Jason crept from the stairs and back across the landing to the front bedroom, where the other landline sat on the windowsill. He brought the receiver to his ear and waited for Gabe to continue his conversation. Instead, he heard the screen door slam downstairs, followed by the sound of footsteps across the porch and down into the dark pool of night.
“Hello?” Jason whispered into the receiver. “Is anyone there?”
For a moment he thought he could make out the sound of someone breathing. After a long minute in which he heard nothing else, however—only a hollow vacuum of noise, devoid of texture and tone—he decided the line was dead.
Chapter Six
* * *
When Gabe finally awoke the next day and came downstairs around noon, Jason asked when he’d be ready to leave for their daily canvass. Gabe begged off, saying he was going to hang around the house, as he wasn’t feeling very well: something he’d eaten the previous night that hadn’t sat right with him.

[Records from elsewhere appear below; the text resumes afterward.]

(** X16: on a run of the converter that ends with status 0, stdout closes
    with the line of the two ports, the heading and one line per listener in
    order; the end port printed, port + len(proxies) - 1, is the port of the
    last listener whenever there is one. *)
Theorem X16_converter_prints_the_listeners
        (py_repr : yaml -> string) (a : convert_args) (file : file_read)
        (write : file_write) (conv : conversion) :
  convert_main py_repr a file write = Value conv ->
  exit_status conv = 0%Z ->
  exists config head,
    output_after conv = Holds config /\
    out (streams conv)
    = (head
         ++ [("起始端口: " ++ str_int (arg_port a) ++ ", 结束端口: "
                ++ str_int (arg_port a + Z.of_nat (length (cfg_listeners config)) - 1))%string;
             (nl ++ "生成的监听器:")%string]
         ++ map (listener_line py_repr) (cfg_listeners config))%list /\
    (forall l, nth_error (cfg_listeners config) (length (cfg_listeners config) - 1) = Some l ->
               l_port l
               = (arg_port a + Z.of_nat (length (cfg_listeners config)) - 1)%Z).
Proof.
  unfold convert_main. fold (after_arguments a).
  destruct (convert_to_socks_proxies (arg_input a) file (arg_port a) (after_arguments a))
    as [[config|e] c] eqn:Hconv.
  - assert (Hfst : fst (convert_to_socks_proxies (arg_input a) file (arg_port a)
                          (after_arguments a)) = Ok config) by now rewrite Hconv.
    apply conversion_accepts in Hfst as (entries & items & names & _ & _ & Hnames & Hcfg).
    destruct write as [e|e|].
    + destruct (isinstance e Classes.Exception); [|discriminate].
      intros [= <-]. discriminate.
    + destruct (isinstance e Classes.Exception); [|discriminate].
      intros [= <-]. discriminate.
    + rewrite report_conversion_out. intros [= <-] _.
      cbn [output_after streams out err].
      assert (Hlen : length (cfg_proxies config) = length (cfg_listeners config)).
      { rewrite Hcfg. cbn [cfg_proxies cfg_listeners].
        rewrite listeners_for_length. symmetry. now apply proxy_names_length. }
      exists config.
      exists (out c ++ [("正在写入配置到文件: " ++ arg_output a)%string;
                        ("转换成功！配置文件已保存到 " ++ arg_output a)%string])%list.
      split; [reflexivity|]. split.
      * rewrite Hlen, <- !app_assoc. reflexivity.
      * intros l Hl. rewrite Hcfg in Hl |- *. cbn [cfg_listeners] in Hl |- *.
        pose proof Hl as Hl'.
        apply listeners_for_nth in Hl' as (name & _ & ->). cbn [l_port plus].
        assert (Hlt : length (listeners_for (arg_port a) 0 names) - 1
                      < length (listeners_for (arg_port a) 0 names))
          by (apply nth_error_Some; rewrite Hl; discriminate).
        lia.
  - destruct (isinstance e Classes.Exception); [|discriminate].
    intros [= <-]. discriminate.
Qed.

Lemma X16_witness :
  exists config head,
    output_after (Conversion 0
                    (snd (report_conversion Clash.repr Clash.cli Clash.converted
                            (Console (out (snd (convert_to_socks_proxies "clash.yaml"
                                                  Clash.file 42000
                                                  (after_arguments Clash.cli)))
                                        ++ ["正在写入配置到文件: config.yaml"]) [])))
                    (Holds Clash.converted)) = Holds config /\
    out (streams (Conversion 0
                    (snd (report_conversion Clash.repr Clash.cli Clash.converted
                            (Console (out (snd (convert_to_socks_proxies "clash.yaml"
                                                  Clash.file 42000
                                                  (after_arguments Clash.cli)))
                                        ++ ["正在写入配置到文件: config.yaml"]) [])))
                    (Holds Clash.converted)))
    = (head
         ++ [("起始端口: " ++ str_int (arg_port Clash.cli) ++ ", 结束端口: "
                ++ str_int (arg_port Clash.cli
                            + Z.of_nat (length (cfg_listeners config)) - 1))%string;
             (nl ++ "生成的监听器:")%string]
         ++ map (listener_line Clash.repr) (cfg_listeners config))%list /\
    (forall l, nth_error (cfg_listeners config) (length (cfg_listeners config) - 1) = Some l ->
               l_port l
               = (arg_port Clash.cli + Z.of_nat (length (cfg_listeners config)) - 1)%Z).
Proof.
  apply (X16_converter_prints_the_listeners Clash.repr Clash.cli Clash.file WriteOk).
  - vm_compute. reflexivity.
  - reflexivity.
Defined.

(** ** From the converter to the prober *)

Lemma as_proxy_info_listener (l : listener) :
  as_proxy_info (listener_yaml l) = listener_info l.
Proof.
  unfold as_proxy_info, listener_yaml, listener_info, string_entry, int_entry.
  cbn [dict_find String.eqb Ascii.eqb Bool.eqb].
  destruct (l_proxy l); reflexivity.
Qed.

Lemma as_listeners_config (listeners : list listener) :
  as_listeners (map listener_yaml listeners) = typed_listeners listeners.
Proof.
  induction listeners as [|l rest IH]; [reflexivity|].
  cbn [map as_listeners typed_listeners]. now rewrite as_proxy_info_listener, IH.
Qed.

Lemma main_from_converted
      (nets : nat -> network) (started : nat -> Q)
      (as_completed : list future -> list future)
      (a : args) (config : socks_config) (typed : list proxy_info) :
  typed_listeners (cfg_listeners config) = Some typed ->
  main_from_file nets started as_completed a (Loaded (config_yaml config))
  = Some (main nets started as_completed a (Some typed)).
Proof.
  intros Htyped. unfold main_from_file.
  change (read_listeners (Loaded (config_yaml config)))
    with (@Value yaml (YList (map listener_yaml (cfg_listeners config)))).
  cbv beta iota. now rewrite as_listeners_config, Htyped.
Qed.

Lemma typed_listeners_ports (start_port : Z) (names : list yaml) :
  forall i typed,
    typed_listeners (listeners_for start_port i names) = Some typed ->
    Forall well_formed typed /\
    StronglySorted Z.lt (map target_port typed) /\
    Forall (fun p => (start_port + Z.of_nat i <= p)%Z) (map target_port typed).
Proof.
  induction names as [|name rest IH]; intros i typed; cbn [listeners_for typed_listeners].
  - intros [= <-]. repeat constructor.
  - unfold listener_info at 1. cbn [l_proxy l_name l_port].
    destruct name as [| b | z | s | items | entries]; try discriminate.
    destruct (typed_listeners (listeners_for start_port (S i) rest)) as [infos|] eqn:Hrest;
      [|discriminate].
    intros [= <-]. destruct (IH (S i) infos Hrest) as (Hwf & Hsorted & Hlow).
    cbn [map target_port listener_port]. repeat split.
    + constructor; [repeat eexists | exact Hwf].
    + constructor; [exact Hsorted|].
      eapply Forall_impl; [|exact Hlow]. cbv beta. intros p Hp. lia.
    + constructor; [lia|].
      eapply Forall_impl; [|exact Hlow]. cbv beta. intros p Hp. lia.
Qed.

Lemma sorted_prefix {A} (R : A -> A -> Prop) (l1 l2 : list A) :
  StronglySorted R (l1 ++ l2) -> StronglySorted R l1.
Proof.
  induction l1 as [|x rest IH]; simpl; intros H; [constructor|].
  inversion H as [|? ? Hs Hall]; subst. constructor; [now apply IH|].
  apply Forall_app in Hall. tauto.
Qed.

Lemma increasing_nodup (ports : list Z) : StronglySorted Z.lt ports -> NoDup ports.
Proof.
  induction 1 as [|p rest Hs IH Hall]; constructor; [|exact IH].
  intros Hin. rewrite Forall_forall in Hall. specialize (Hall p Hin). lia.
Qed.

Lemma increasing_ports_ascend (rows : list record) :
  StronglySorted Z.lt (map r_port rows) -> ports_ascend rows.
Proof.
  unfold ports_ascend. induction rows as [|r rest IH]; simpl; intros H; [constructor|].
  inversion H as [|? ? Hs Hall]; subst. constructor; [now apply IH|].
  rewrite Forall_map in Hall. eapply Forall_impl; [|exact Hall]. cbv beta. intros x Hx. lia.
Qed.

Lemma map_pair {A B C} (f : A -> B) (g : A -> C) (l : list A) :
  map (fun x => (f x, g x)) l = combine (map f l) (map g l).
Proof. induction l as [|x rest IH]; simpl; [|rewrite IH]; reflexivity. Qed.

(** X17: a configuration the converter returned, whose proxy names are
    strings and which has at least one listener, is probed completely and
    reported in its own order: with the written document read back by
    ping_proxies.py, a positive thread count and a network that raises nothing
    but [Exception]s, the run reaches the report, prints no error, and the
    k-th row of the frame has rank k and is the record of the k-th selected
    listener, whatever order the probes complete in. *)
Theorem X17_converted_listeners_are_reported_in_order
        (nets : nat -> network) (started : nat -> Q)
        (as_completed : list future -> list future) (a : args)
        (input_file : string) (file : file_read) (start_port : Z) (c : console)
        (config : socks_config) (typed : list proxy_info) :
  fst (convert_to_socks_proxies input_file file start_port c) = Ok config ->
  typed_listeners (cfg_listeners config) = Some typed ->
  typed <> [] ->
  (forall fs, Permutation fs (as_completed fs)) ->
  (0 < threads a)%Z ->
  (forall i, raises_exceptions_only (nets i)) ->
  exists rep,
    main_from_file nets started as_completed a (Loaded (config_yaml config))
    = Some (Finished rep) /\
    errors rep = [] /\
    map (fun row => (fst row, listener_of (snd row))) (df rep)
    = combine (seq 1 (length (select (num a) typed))) (select (num a) typed).
Proof.
  intros Hconv Htyped Hne Hperm Hthreads Hnets.
  rewrite (main_from_converted nets started as_completed a config typed Htyped).
  apply conversion_accepts in Hconv as (entries & items & names & _ & _ & _ & ->).
  cbn [cfg_listeners] in Htyped.
  destruct (typed_listeners_ports start_port names 0 typed Htyped) as (Hwf & Hsorted & _).
  set (targets := select (num a) typed).
  pose proof (select_eq (num a) typed) as Hsel.
  destruct (select_rest (num a) typed) as (rest & Hrest). fold targets in Hsel, Hrest.
  assert (Hwf' : Forall well_formed targets).
  { rewrite Hrest in Hwf. apply Forall_app in Hwf. tauto. }
  assert (Hsorted' : StronglySorted Z.lt (map target_port targets)).
  { rewrite Hrest, map_app in Hsorted. now apply sorted_prefix in Hsorted. }
  assert (Hne' : targets <> []).
  { rewrite Hsel. destruct (0 <? num a)%Z eqn:Hpos; [|exact Hne].
    destruct typed as [|t ts]; [contradiction|].
    apply Z.ltb_lt in Hpos.
    destruct (Z.to_nat (num a)) as [|n] eqn:Hn; [lia | discriminate]. }
  destruct (submit_all_return nets started targets Hnets Hwf' 0) as [Hraised Hret].
  set (futures := submit nets started 0 targets) in *.
  assert (Hsome : returned futures <> []).
  { intros Hnone. rewrite Hnone in Hret. simpl in Hret. now apply Hne'. }
  assert (Hall : Forall (fun e => isinstance e Classes.Exception = true) (raised futures))
    by (rewrite Hraised; constructor).
  destruct (main_reaches_report nets started as_completed a typed Hperm Hthreads Hall Hsome)
    as [rep Hrep].
  exists rep. split; [now rewrite Hrep|].
  destruct (run_records nets started as_completed a typed rep Hperm Hrep)
    as (Hrec & _ & Herr).
  fold targets in Hrec, Herr. fold futures in Hrec, Herr.
  rewrite Hraised in Herr. cbn [length] in Herr.
  split; [now apply length_zero_iff_nil|].
  destruct (main_finished nets started as_completed a (Some typed) rep Hrep)
    as (ls' & stderr & [= <-] & _ & _ & Hagg).
  assert (Hports : map r_port (returned futures) = map target_port targets).
  { rewrite <- Hret, map_map. reflexivity. }
  assert (Hrecords : map snd (df rep) = returned futures).
  { apply ports_ascend_unique.
    - exact Hrec.
    - eapply Permutation_NoDup; [apply Permutation_map; symmetry; exact Hrec|].
      rewrite Hports. now apply increasing_nodup.
    - apply ascending_ports. rewrite Hagg. apply aggregate_ascending.
    - apply increasing_ports_ascend. now rewrite Hports. }
  assert (Hlen : length (df rep) = length targets).
  { transitivity (length (map snd (df rep))); [symmetry; apply length_map|].
    rewrite Hrecords, <- Hret. symmetry. apply length_map. }
  assert (Hranks : map fst (df rep) = seq 1 (length targets)).
  { rewrite <- Hlen, Hagg. apply aggregate_ranks. }
  rewrite (map_pair fst (fun row => listener_of (snd row))).
  rewrite Hranks. rewrite <- (map_map snd listener_of), Hrecords, Hret. reflexivity.
Qed.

“I can handle it,” Jason said. “Rest up, okay? We need you at full strength.” He said good-bye, headed out to the car, and started down the drive. Maureen’s red Toyota was parked across the lawn in front of her studio; she and Donald must have returned from
Halifax sometime in the night.
When Jason reached the bottom of the hill, instead of pulling onto the main artery he took the small dirt road that led into the woods. He parked a hundred yards in—past a meandering bend that rendered the car undetectable from the property—and walked back on foot, sticking to the trees so he couldn’t be seen from the house.

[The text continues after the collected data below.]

(** X2.  A child made by [_create_child_node] holds the child handle of
    its index.  When the parent has both sequences of keys, the child has
    as many row keys and column keys as its handle has rows and columns,
    and the key of each row and column is the key that the parent has for
    the parent element of that row or column: a row key of the parent for
    a negative element, a column key for a positive one.  When the parent
    lacks a sequence of keys, the child has no keys. *)
Theorem child_keys_name_parent self d index child :
  _dec self = Some d ->
  _create_child_node self index = Ok child ->
  exists c child_dec,
    child = Some c
    /\ CMRmatroiddecChildren d !! index = Some child_dec
    /\ _dec c = Some child_dec
    /\ match _row_keys self, _column_keys self with
       | Some R, Some C =>
           exists rows cols,
             _row_keys c = Some rows /\ _column_keys c = Some cols
             /\ length rows = CMRmatroiddecNumRows child_dec
             /\ length cols = CMRmatroiddecNumColumns child_dec
             /\ (forall i k, rows !! i = Some k ->
                   exists a e key,
                     CMRmatroiddecRowsParent child_dec = Some a
                     /\ a !! i = Some e /\ k = simple key
                     /\ ((e < 0 /\ R !! Z.to_nat (CMRelementToRowIndex e) = Some key)
                         \/ (0 < e /\ C !! Z.to_nat (CMRelementToColumnIndex e)
                                      = Some key)))
             /\ (forall j k, cols !! j = Some k ->
                   exists a e key,
                     CMRmatroiddecColumnsParent child_dec = Some a
                     /\ a !! j = Some e /\ k = simple key
                     /\ ((e < 0 /\ R !! Z.to_nat (CMRelementToRowIndex e) = Some key)
                         \/ (0 < e /\ C !! Z.to_nat (CMRelementToColumnIndex e)
                                      = Some key)))
       | _, _ => _row_keys c = None /\ _column_keys c = None
       end.
Proof.
  intros Hd Hc.
  destruct (_create_child_node_dec _ _ _ _ Hd Hc)
    as (c & child_dec & -> & Hi & Hdec).
  exists c, child_dec. repeat (split; [assumption || reflexivity|]).
  destruct (_row_keys self) as [R|] eqn:HR, (_column_keys self) as [C|] eqn:HC.
  - destruct (_create_child_node_keyed _ _ _ _ _ _ Hd HR HC Hc)
      as (child_dec' & rows & cols & Hdec' & Hrows & Hcols & Hrk & Hck).
    assert (child_dec' = child_dec) as -> by congruence.
    destruct (keys_of_lookup _ _ _ _ _ _ HR HC Hrows) as [Hlr Hrk'].
    destruct (keys_of_lookup _ _ _ _ _ _ HR HC Hcols) as [Hlc Hck'].
    exists rows, cols. auto 10.
  - unfold _create_child_node, row_keys, column_keys in Hc.
    rewrite Hd, ?HR, ?HC in Hc. cbn [deref mbind result_bind] in Hc.
    split_bind Hc as cd Hcd.
    apply create_DecompositionNode_fit in Hc as (_ & _ & Hrk & Hck & _). auto.
  - unfold _create_child_node, row_keys, column_keys in Hc.
    rewrite Hd, ?HR, ?HC in Hc. cbn [deref mbind result_bind] in Hc.
    split_bind Hc as cd Hcd.
    apply create_DecompositionNode_fit in Hc as (_ & _ & Hrk & Hck & _). auto.
  - unfold _create_child_node, row_keys, column_keys in Hc.
    rewrite Hd, ?HR, ?HC in Hc. cbn [deref mbind result_bind] in Hc.
    split_bind Hc as cd Hcd.
    apply create_DecompositionNode_fit in Hc as (_ & _ & Hrk & Hck & _). auto.
Qed.

Lemma ThreeSumNode__children_fit self children child :
  ThreeSumNode__children self = Ok children ->
  In child children ->
  exists c, child = Some c /\ keys_fit c /\ keyed c = keyed self.
Proof.
  unfold ThreeSumNode__children. intros Hc Hin.
  bind_inv Hc. destruct (negb _); [discriminate|].
  bind_inv Hc. bind_inv Hc. bind_inv Hc.
  unfold row_keys, column_keys in Hc. unfold keyed.
  destruct (_row_keys self), (_column_keys self).
  2-4: bind_inv Hc; bind_inv Hc; injection Hc as <-;
       pose proof (create_DecompositionNode_Ok _ _ _ _ _ Ha3) as (? & _ & ->);
       pose proof (create_DecompositionNode_Ok _ _ _ _ _ Ha4) as (? & _ & ->);
       apply create_DecompositionNode_fit in Ha3 as (_ & _ & _ & _ & ?);
       apply create_DecompositionNode_fit in Ha4 as (_ & _ & _ & _ & ?);
       destruct Hin as [<-|[<-|[]]]; eexists; (split; [reflexivity|]);
       (split; [assumption|]); simpl; 
       repeat (rewrite bool_decide_eq_false_2 by (intros [? [=]]));
       repeat (rewrite bool_decide_eq_true_2 by eauto); reflexivity.
  bind_inv Hc. bind_inv Hc. destruct a4 as [rk1 ck1].
  bind_inv Hc. bind_inv Hc. bind_inv Hc. destruct a6 as [rk2 ck2].
  bind_inv Hc. injection Hc as <-.
  pose proof (create_DecompositionNode_Ok _ _ _ _ _ Ha5) as (? & _ & ->).
  pose proof (create_DecompositionNode_Ok _ _ _ _ _ Ha8) as (? & _ & ->).
  apply create_DecompositionNode_fit in Ha5 as (_ & _ & _ & _ & ?).
  apply create_DecompositionNode_fit in Ha8 as (_ & _ & _ & _ & ?).
  destruct Hin as [<-|[<-|[]]]; eexists; (split; [reflexivity|]);
    (split; [assumption|]); simpl;
    repeat (rewrite bool_decide_eq_true_2 by eauto); reflexivity.
Qed.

He waited. Gabe appeared twenty minutes later via the rear deck, a six-pack of beer cradled like a baby in his arms. The boy walked toward the rear of the MacLeod House and through the tall grass, where he disappeared into the stand of firs skirting the lawn. Jason let another minute pass before following, and trailed after Gabe through the brush.
After some time Jason heard the sound of voices and slowed, crouching to peer through the foliage. He spotted Gabe sitting cross-legged on a patch of packed grass beside the creek; it was where they had come across Donald their second day in the cove, directly behind the burned-out remains of the Colony. This time instead of Donald it was Fred Cronin in his place, the little man perched upon a rock with a walking stick thrust into the ground beside him like the stylus of a sundial.
Through the tangled briar, Jason made out a small arrangement in the center of a circle of stones: an apple, a loaf of barmbrack, a black-and-white bandanna tied in a knot, as well as a plate of half-devoured meat, bones jutting from decomposing flesh. It had the appearance of an abandoned picnic, or some kind of offering. A lure, perhaps, for an animal. The circle was laid out close to where the pair sat, though its placement gave the distinct impression of separation. Jason couldn’t hear what they were saying, only an occasional word as it floated on the wind like a dandelion seed. Daylight. Indigenous. Essence.
As he leaned in for a closer listen, a dog began barking from the opposite bank of the creek. Jason stumbled back, broke into a trot as he moved quickly through the bracken, and kept running after he hit the path. He jogged for a mile or more, brooding over Fred Cronin and Gabe’s secretive meeting. It had probably been Cronin on the phone last night with Gabe, filling the boy’s head with more talk of the Other Kind. Grimm tales of swapped children and glowing lights, all the legends that only a fellow local could either corroborate or contradict.